(* ===== verification/FaultLoad.v ===== *)
(** Bringing a page in: the branches of the page-fault handler that fill a
    frame from a file, from the swap disk or with zeros, and map it. *)
From S2P Require Import Prelude Cache Descriptor Mem Str Word Bitmap FreeMap Vaddr Palloc Pagedir PagedirInv PagedirOps PagedirSafety Frame FrameClock Page PageFault FaultBytes FaultInv FaultMoves FaultSteps FaultEvict.

(** The entry of [va] maps the frame [k]; the others have the same core. *)
Record installs (pds : gset Z) (pd va k : Z) (w : bool) (u u' : mmu) : Prop := {
  in_inv : mmu_inv u' pds;
  in_base : base_page_dir u' = base_page_dir u;
  in_user : user_same u u';
  in_pte : pte_of u' pd va = user_entry k w;
  in_core : ∀ pd' va', pd' ∈ pds → uaddr va' → ¬ (pd' = pd ∧ pg_no va' = pg_no va) →
    core (pte_of u' pd' va') = core (pte_of u pd' va')
}.

Section Load.
Context {D F : Type} `{Disk D} {DL : DiskLaws D} `{Files F} {FL : FilesLaws F} (ram_pages : Z) (pds : gset Z).
Abbreviation machine := (PageFault.machine D F).
Abbreviation paging := (paging ram_pages pds).
Implicit Types (s : machine) (t v : Z) (p : page).

(** * Mapping the frame *)

Lemma install_Ok s pd v k w n : paging s → spare s k → pd ∈ pds → pd ≠ base_page_dir (mm s) → uaddr v → v mod 4096 = 0 →
  has (pte_of (mm s) pd v) PTE_P = false →
  (∃ u, install ram_pages pd v k w n s = Ok (true, with_mm u s) ∧ installs pds pd v k w (mm s) u) ∨
  (∃ u, install ram_pages pd v k w n s = Ok (false, say (Whatthe n) (with_mm u s)) ∧
     stable pds s (say (Whatthe n) (with_mm u s)) ∧ no_table u pd v).
Proof using.
  intros Hp Hsp Hpd Hb Hva Hal Hnp. pose proof (paging_mmu _ _ s Hp) as Hu. destruct (spare_addr _ _ s k Hp Hsp) as (Hfa & Hkn & _).
  destruct (pagedir_get_page_Ok (mm s) pds pd v Hu Hpd Hva) as (u1 & E1 & H1 & Hu1); [congruence|].
  unfold translate in E1. rewrite Hnp in E1. cbn [default] in E1.
  pose proof (core_changed (mm s) pd v PTE_A true ltac:(by left)) as Hcc.
  assert (stable pds s (with_mm u1 s)) as Hst by (by eapply stable_step).
  pose proof (es_updates _ _ _ _ _ _ H1 pd v Hpd Hva) as Ev. rewrite decide_True in Ev by done.
  unfold install. rewrite (M_bind_step _ _ _ _ _ (on_pm_Ok _ s _ _ E1)). cbn [Z.eqb NULL negb].
  destruct (pagedir_set_page_cases ram_pages u1 pds pd v k w) as [(u2 & E2 & H2 & _ & Hu2)|[E2 Hno]]; try done.
  { by rewrite (es_base _ _ _ _ _ _ H1). }
  { by rewrite Ev, (core_P _ _ Hcc). }
  - left. exists u2. rewrite (M_bind_step _ _ _ _ _ (on_pm_Ok _ (with_mm u1 s) _ _ E2)). split; [done|].
    split; [done|by rewrite (es_base _ _ _ _ _ _ H2), (es_base _ _ _ _ _ _ H1)| | |].
    + eapply user_same_trans; [apply (es_user _ _ _ _ _ _ H1)|apply (es_user _ _ _ _ _ _ H2)].
    + rewrite (es_updates _ _ _ _ _ _ H2) by done. by rewrite decide_True.
    + intros pd' va' Hpd' Hva' Hne. rewrite (es_updates _ _ _ _ _ _ H2), (es_updates _ _ _ _ _ _ H1) by done.
      by rewrite !decide_False.
  - right. rewrite (M_bind_step _ _ _ _ _ (on_pm_Ok _ (with_mm u1 s) _ _ E2)). cbv beta iota.
    change (with_mm u1 (with_mm u1 s)) with (with_mm u1 s).
    pose proof (stable_paging _ _ s _ Hp Hst) as Hp1.
    assert (spare (with_mm u1 s) k) as Hsp1.
    { destruct Hsp as (? & Hus & Hfree). split; [done|]. split.
      - change (in_use (user_pool (km u1)) k = true). by rewrite (proj1 (es_user _ _ _ _ _ _ H1)).
      - intros t v' p He Hpr. rewrite (stable_kaddr _ _ s _ Hp Hst t v' p) by done.
        rewrite (stable_present _ _ s _ Hp Hst t v' p) in Hpr by done. by apply (Hfree t v' p). }
    destruct (free_spare _ _ (with_mm u1 s) k Hp1 Hsp1) as (s2 & E3 & H3 & k3 & -> & Hks).
    rewrite (M_bind_step _ _ _ _ _ E3). exists (set_km k3 u1). split; [reflexivity|].
    pose proof (stable_paging _ _ _ _ Hp1 H3) as Hp2. split; [|by apply (kernel_no_table u1 pds Hu1 k3 Hks)].
    eapply stable_trans; [exact Hp|exact Hst|]. eapply stable_trans; [exact Hp1|exact H3|]. exact (stable_say _ _ _ _ Hp2).
Qed.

▬▬▬

## Aim of the task
Extract exactly and only the lines above from the line containing "w (mm s) u) ∨" through the line containing "unfold translate in", both end lines included.

## Worked solution
  (∃ u, install ram_pages pd v k w n s = Ok (true, with_mm u s) ∧ installs pds pd v k w (mm s) u) ∨
  (∃ u, install ram_pages pd v k w n s = Ok (false, say (Whatthe n) (with_mm u s)) ∧
     stable pds s (say (Whatthe n) (with_mm u s)) ∧ no_table u pd v).
Proof using.
  intros Hp Hsp Hpd Hb Hva Hal Hnp. pose proof (paging_mmu _ _ s Hp) as Hu. destruct (spare_addr _ _ s k Hp Hsp) as (Hfa & Hkn & _).
  destruct (pagedir_get_page_Ok (mm s) pds pd v Hu Hpd Hva) as (u1 & E1 & H1 & Hu1); [congruence|].
  unfold translate in E1. rewrite Hnp in E1. cbn [default] in E1.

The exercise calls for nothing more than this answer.